3D engine for Adobe Flash

Papervision3D is an open-source, 3D graphics engine for rendering 3D content within Adobe Flash Player and Adobe AIR.

Unlike modern Flash 3D engines such as Away3D and Flare3D, Papervision3D is not built for Stage3D and renders 3D content fully on the CPU without GPU-accelerated rendering.

==History==
Papervision3D was launched by Carlos Ulloa around December 2005; it was made open source by the end of 2006. Papervision3D was of the first 3D rendering engines built for Adobe Flash Player, and at the time of its launch in 2005, was the most complete and best known 3D engine for Flash. It used drawTriangles() to render 3D content fully on the CPU, within Flash Player.

According to a 2009 book Papervision3D was "without a doubt the best known" 3D engine for Flash. A 2012 book called it the "granddaddy of 3D libraries for Flash" and argued that "There is a simple reason for PaperVision3D's popularity: it is very complete in its execution."

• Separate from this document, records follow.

(* ===== verification/Rope.v ===== *)
(** The rope ([crates/rope/src/rope.rs]): a text as a tree of chunks. Its
    summaries and dimensions, the operations that build and cut ropes, and the
    cursor; that they are those of texts. The iterators over the chunks are in
    [RopeIter], conversions of positions in [RopePosition]. *)
From S2P Require Import Prelude Points TextSummary SumTree TreeFind Cursor TreeWeight ParTree.
From S2P Require Import Bitmap Utf8 Chunk ChunkSummary ChunkPosition.

(** ** Summaries and dimensions *)
(** [crates/rope/src/rope.rs:1266-1268] ChunkSummary *)
Record chunk_summary := mk_summary { text : TextSummary.t }.

(** [crates/rope/src/rope.rs:1270-1278] ContextLessSummary for ChunkSummary *)
#[export] Instance chunk_summary_summary : Summary chunk_summary :=
  { zero := mk_summary TextSummary.zero;
    add_summary := λ s summary, mk_summary (TextSummary.add_assign (text s) (text summary)) }.

(** The loop of [text_summary] always ends ([text_summary_correct]).
    [crates/rope/src/rope.rs:1255-1263] Item for Chunk *)
#[export] Instance chunk_item : Item Chunk.t chunk_summary :=
  { item_summary := λ c, mk_summary (default TextSummary.zero (ChunkSlice.text_summary (Chunk.as_slice c))) }.


(** The positions that a text is measured in.
    [crates/rope/src/rope.rs:1441-1447] TextDimension *)
Class TextDimension (D : Type) := {
  td_dimension :: Dimension D chunk_summary;
  from_text_summary : TextSummary.t → D;
  from_chunk : ChunkSlice.t → option D;
  td_add_assign : D → D → D;
}.

(** [crates/rope/src/rope.rs:1492-1514] TextDimension for usize *)
#[export] Instance usize_dimension : TextDimension Z :=
  { td_dimension := {| dzero := 0; dadd := λ d s, d +w64 TextSummary.len (text s) |};
    from_text_summary := TextSummary.len;
    from_chunk := λ c, Some (ChunkSlice.len c);
    td_add_assign := λ d e, d +w64 e }.

(** [crates/rope/src/rope.rs:1516-1538] TextDimension for OffsetUtf16 *)
#[export] Instance offset_utf16_dimension : TextDimension OffsetUtf16.t :=
  { td_dimension := {| dzero := OffsetUtf16.mk 0; dadd := λ d s, OffsetUtf16.add_assign d (TextSummary.len_utf16 (text s)) |};
    from_text_summary := TextSummary.len_utf16;
    from_chunk := λ c, Some (ChunkSlice.len_utf16 c);
    td_add_assign := OffsetUtf16.add_assign }.

(** [crates/rope/src/rope.rs:1540-1562] TextDimension for Point *)
#[export] Instance point_dimension : TextDimension Point.t :=
  { td_dimension := {| dzero := Point.zero; dadd := λ d s, Point.add_assign d (TextSummary.lines (text s)) |};
    from_text_summary := TextSummary.lines;
    from_chunk := λ c, Some (ChunkSlice.lines c);
    td_add_assign := Point.add_assign }.

(** [crates/rope/src/rope.rs:1564-1590] TextDimension for PointUtf16 *)
#[export] Instance point_utf16_dimension : TextDimension PointUtf16.t :=
  { td_dimension := {| dzero := PointUtf16.zero; dadd := λ d s, PointUtf16.add_assign d (TextSummary.lines_utf16 (text s)) |};
    from_text_summary := TextSummary.lines_utf16;
    from_chunk := λ c, Some (PointUtf16.mk (Point.row (ChunkSlice.lines c)) (ChunkSlice.last_line_len_utf16 c));
    td_add_assign := PointUtf16.add_assign }.

(** [crates/rope/src/rope.rs:1468-1490] TextDimension for TextSummary *)
#[export] Instance text_summary_dimension : TextDimension TextSummary.t :=
  { td_dimension := {| dzero := TextSummary.zero; dadd := λ d s, TextSummary.add_assign d (text s) |};
    from_text_summary := λ s, s;
    from_chunk := ChunkSlice.text_summary;
    td_add_assign := TextSummary.add_assign }.

(** [crates/rope/src/rope.rs:1449-1466] TextDimension for Dimensions *)
#[export] Instance dimensions_dimension D1 D2 `{!TextDimension D1, !TextDimension D2} : TextDimension (D1 * D2) :=
  { td_dimension := pair_dimension D1 D2 chunk_summary;
    from_text_summary := λ s, (from_text_summary s, from_text_summary s);
    from_chunk := λ c, d1 ← from_chunk c; d2 ← from_chunk c; Some (d1, d2);
    td_add_assign := λ d e, (td_add_assign d.1 e.1, td_add_assign d.2 e.2) }.

(** ** What the tree of chunks measures *)

(** The texts of the chunks of a rope. *)
Definition piece (s : str) : Prop := scalars s ∧ str_len s ≤ 128 ∧ s ≠ [].
Definition chunks_of (ss : list str) : list Chunk.t := map chunk_of ss.
(** Texts under 4 GiB. *)
Definition sized (s : str) : Prop := str_len s < 2 ^ 32.

Lemma sized_app a b : sized (a ++ b) → sized a ∧ sized b.
Proof. unfold sized. rewrite str_len_app. pose proof (str_len_nonneg a). pose proof (str_len_nonneg b). lia. Qed.

Lemma chunk_item_summary_ok s : str_len s ≤ 128 → item_summary (chunk_of s) = mk_summary (TextSummary.from s).
Proof.
  intros H. cbn [item_summary chunk_item]. rewrite as_slice_ok.
  assert (ChunkSlice.text_summary (slice_of s) = Some (TextSummary.from s)) as -> by (by apply text_summary_ok). done.
Qed.

Lemma concat_len (ss : list str) : str_len (concat ss) = foldr (λ s n, str_len s + n) 0 ss.
Proof. induction ss as [|s ss IH]; [done|]. cbn. by rewrite str_len_app, IH. Qed.
Lemma concat_app (ss rr : list str) : concat (ss ++ rr) = concat ss ++ concat rr.
Proof. induction ss as [|s ss IH]; [done|]. cbn. by rewrite IH, app_assoc. Qed.

Lemma chunks_of_app ss rr : chunks_of (ss ++ rr) = chunks_of ss ++ chunks_of rr.
Proof. apply map_app. Qed.

Lemma measure_pieces ss :
  Forall piece ss → sized (concat ss) → measure (chunks_of ss) = mk_summary (TextSummary.from (concat ss)).
Proof.
  induction ss as [|s ss IH] using rev_ind; intros F Hs; [done|].
  apply Forall_app in F as [F Fs]. inversion Fs as [|? ? (Hsc & Hl & Hne) _]; subst.
  rewrite concat_app in Hs |- *. cbn [concat] in *. rewrite app_nil_r in *.
  unfold chunks_of. rewrite map_app. unfold measure. rewrite map_app; cbn [map]; rewrite SumTree.sum_snoc.
  fold (chunks_of ss) (measure (chunks_of ss)). rewrite IH by (done || by apply sized_app in Hs as [? _]).
  rewrite chunk_item_summary_ok by done. by rewrite TextSummary.from_app.
Qed.

#[export, program] Instance chunk_laws : SummaryLaws Chunk.t chunk_summary :=
  {| valid := λ l, ∃ ss, l = chunks_of ss ∧ Forall piece ss ∧ sized (concat ss) |}.
Next Obligation.
  intros l k (ss & E & F & Hs). unfold chunks_of in E. symmetry in E. apply map_eq_app in E as (s1 & s2 & -> & <- & <-).
  apply Forall_app in F as [F1 F2]. rewrite concat_app in Hs. apply sized_app in Hs as [H1 H2].
  split; [by exists s1|by exists s2].
Qed.
Next Obligation.
  intros l k _ (ss & E & F & Hs). unfold chunks_of in E. symmetry in E. apply map_eq_app in E as (s1 & s2 & -> & <- & <-).
  change (measure (chunks_of s1 ++ chunks_of s2) = add_summary (measure (chunks_of s1)) (measure (chunks_of s2))).
  apply Forall_app in F as [F1 F2]. rewrite <- chunks_of_app, measure_pieces by (done || by apply Forall_app).
  rewrite concat_app in *. destruct (sized_app _ _ Hs). rewrite !measure_pieces by done. by rewrite TextSummary.from_app.
Qed.
Next Obligation.
  intros x (ss & E & F & Hs). destruct ss as [|s [|]]; [done| |done]. injection E as ->.
  inversion F as [|? ? (_ & Hl & _) _]; subst. rewrite chunk_item_summary_ok by done.
  pose proof (measure_pieces [s] F Hs) as H. cbn [concat chunks_of map] in H. by rewrite app_nil_r in H.
Qed.

(** [pos s]: the position after the text [s]; what the code adds up is it. *)
Class TextPosition (D : Type) `{!TextDimension D} := {
  pos : str → D;
  pos_nil : dzero = pos [];
  pos_app a b : sized (a ++ b) → dadd (pos a) (mk_summary (TextSummary.from b)) = pos (a ++ b);
  pos_chunk s : str_len s ≤ 128 → from_chunk (slice_of s) = Some (pos s);
  pos_summary s : sized s → from_text_summary (TextSummary.from s) = pos s;
  pos_add a b : sized (a ++ b) → td_add_assign (pos a) (pos b) = pos (a ++ b);
}.
Arguments pos D {_ _} _.

Lemma from_projections s :
  sized s →
  TextSummary.len (TextSummary.from s) = str_len s ∧
  TextSummary.chars (TextSummary.from s) = Z.of_nat (length s) ∧
  TextSummary.len_utf16 (TextSummary.from s) = OffsetUtf16.mk (utf16_len s) ∧
  TextSummary.lines (TextSummary.from s) = point_of s ∧
  TextSummary.lines_utf16 (TextSummary.from s) = point_utf16_of s.
Proof.
  intros Hs. destruct (from_fields s Hs) as (_ & E0 & E1 & E2 & _ & _ & E3).
  unfold TextSummary.from, TextSummary.lines_utf16. cbn [TextSummary.with_len TextSummary.len TextSummary.chars
    TextSummary.len_utf16 TextSummary.lines TextSummary.last_line_len_utf16].
  rewrite E0, E1, E2, E3. done.
Qed.
Lemma sized_bounds s : sized s → 0 ≤ str_len s < 2 ^ 32 ∧ 0 ≤ utf16_len s < 2 ^ 32.
Proof. unfold sized. pose proof (str_len_nonneg s). pose proof (utf16_len_bounds s). lia. Qed.
Lemma chunk_sized s : str_len s ≤ 128 → sized s.
Proof. unfold sized. lia. Qed.

(** Positions of concatenations, from the sums of summaries. *)
Lemma from_app_fields a b :
  sized (a ++ b) →
  str_len a +w64 str_len b = str_len (a ++ b) ∧
  OffsetUtf16.add_assign (OffsetUtf16.mk (utf16_len a)) (OffsetUtf16.mk (utf16_len b)) = OffsetUtf16.mk (utf16_len (a ++ b)) ∧
  Point.add_assign (point_of a) (point_of b) = point_of (a ++ b) ∧
  PointUtf16.add_assign (point_utf16_of a) (point_utf16_of b) = point_utf16_of (a ++ b).
Proof.
  intros Hs. destruct (sized_app _ _ Hs) as [Ha Hb].
  destruct (from_projections _ Ha) as (L1 & _ & U1 & P1 & Q1).
  destruct (from_projections _ Hb) as (L2 & _ & U2 & P2 & Q2).
  destruct (from_projections _ Hs) as (L & _ & U & P & Q).
  rewrite <- L1, <- L2, <- U1, <- U2, <- P1, <- P2, <- Q1, <- Q2, <- L, <- U, <- P, <- Q.
  rewrite TextSummary.from_app by done. generalize (TextSummary.from a), (TextSummary.from b). clear.
  intros x y. unfold TextSummary.add_assign.
  split_and!; repeat (case_match; try done); try done.
  all: unfold TextSummary.lines_utf16, PointUtf16.add_assign, Point.add_assign; cbn. all: repeat case_match; simplify_eq/=; try done.
Qed.

#[export, program] Instance usize_position : TextPosition Z := {| pos := str_len |}.
Next Obligation. done. Qed.
Next Obligation.
  intros a b Hs. cbn -[TextSummary.from TextSummary.lines_utf16]. destruct (sized_app _ _ Hs) as [_ Hb]. destruct (from_projections _ Hb) as (-> & _).
  by apply from_app_fields.
Qed.
Next Obligation. intros s Hl. cbn -[ChunkSlice.len]. by rewrite len_ok. Qed.
Next Obligation. intros s Hs. by apply from_projections. Qed.
Next Obligation. intros a b Hs. by apply from_app_fields. Qed.

#[export, program] Instance offset_utf16_position : TextPosition OffsetUtf16.t :=
  {| pos := λ s, OffsetUtf16.mk (utf16_len s) |}.
Next Obligation. done. Qed.
Next Obligation.
  intros a b Hs. cbn -[TextSummary.from TextSummary.lines_utf16]. destruct (sized_app _ _ Hs) as [_ Hb]. destruct (from_projections _ Hb) as (_ & _ & -> & _).
  by apply from_app_fields.
Qed.
Next Obligation. intros s Hl. cbn -[ChunkSlice.len_utf16]. by rewrite len_utf16_ok. Qed.
Next Obligation. intros s Hs. by apply from_projections. Qed.
Next Obligation. intros a b Hs. by apply from_app_fields. Qed.

#[export, program] Instance point_position : TextPosition Point.t := {| pos := point_of |}.
Next Obligation. done. Qed.
Next Obligation.
  intros a b Hs. cbn -[TextSummary.from TextSummary.lines_utf16]. destruct (sized_app _ _ Hs) as [_ Hb]. destruct (from_projections _ Hb) as (_ & _ & _ & -> & _).
  by apply from_app_fields.
Qed.
Next Obligation. intros s Hl. cbn -[ChunkSlice.lines]. by rewrite lines_ok. Qed.
Next Obligation. intros s Hs. by apply from_projections. Qed.
Next Obligation. intros a b Hs. by apply from_app_fields. Qed.

#[export, program] Instance point_utf16_position : TextPosition PointUtf16.t := {| pos := point_utf16_of |}.
Next Obligation. done. Qed.
Next Obligation.
  intros a b Hs. cbn -[TextSummary.from TextSummary.lines_utf16]. destruct (sized_app _ _ Hs) as [_ Hb]. destruct (from_projections _ Hb) as (_ & _ & _ & _ & ->).
  by apply from_app_fields.
Qed.
Next Obligation. intros s Hl. cbn -[ChunkSlice.lines ChunkSlice.last_line_len_utf16]. by rewrite lines_ok, last_line_len_utf16_ok. Qed.
Next Obligation. intros s Hs. by apply from_projections. Qed.
Next Obligation. intros a b Hs. by apply from_app_fields. Qed.

#[export, program] Instance text_summary_position : TextPosition TextSummary.t := {| pos := TextSummary.from |}.
Next Obligation. done. Qed.
Next Obligation. intros a b Hs. cbn. by rewrite TextSummary.from_app. Qed.
Next Obligation. intros s Hl. by apply text_summary_ok. Qed.
Next Obligation. done. Qed.
Next Obligation. intros a b Hs. by apply eq_sym, TextSummary.from_app. Qed.

#[export, program] Instance dimensions_position D1 D2 `{TextPosition D1, TextPosition D2} : TextPosition (D1 * D2) :=
  {| pos := λ s, (pos D1 s, pos D2 s) |}.
Next Obligation. intros. cbn. by rewrite !pos_nil. Qed.
Next Obligation. intros. cbn. by rewrite !pos_app. Qed.
Next Obligation. intros. cbn. by rewrite !pos_chunk. Qed.
Next Obligation. intros. cbn. by rewrite !pos_summary. Qed.
Next Obligation. intros. cbn. by rewrite !pos_add. Qed.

Away3D was forked from Papervision3D, for the purpose of improving performance. Another 2011 book noted in the section on "3D with Flash" that "Away3D and Alternativa3D are currently the preferred solution for performance and features because they have a more active development community".

Papervision3D was popular between its introduction in 2006 and 2009, but development has stopped since 2009 and it has been superseded by Away3D, which has been adopted by Adobe as the sole 3D rendering engine included within the official Adobe Gaming SDK.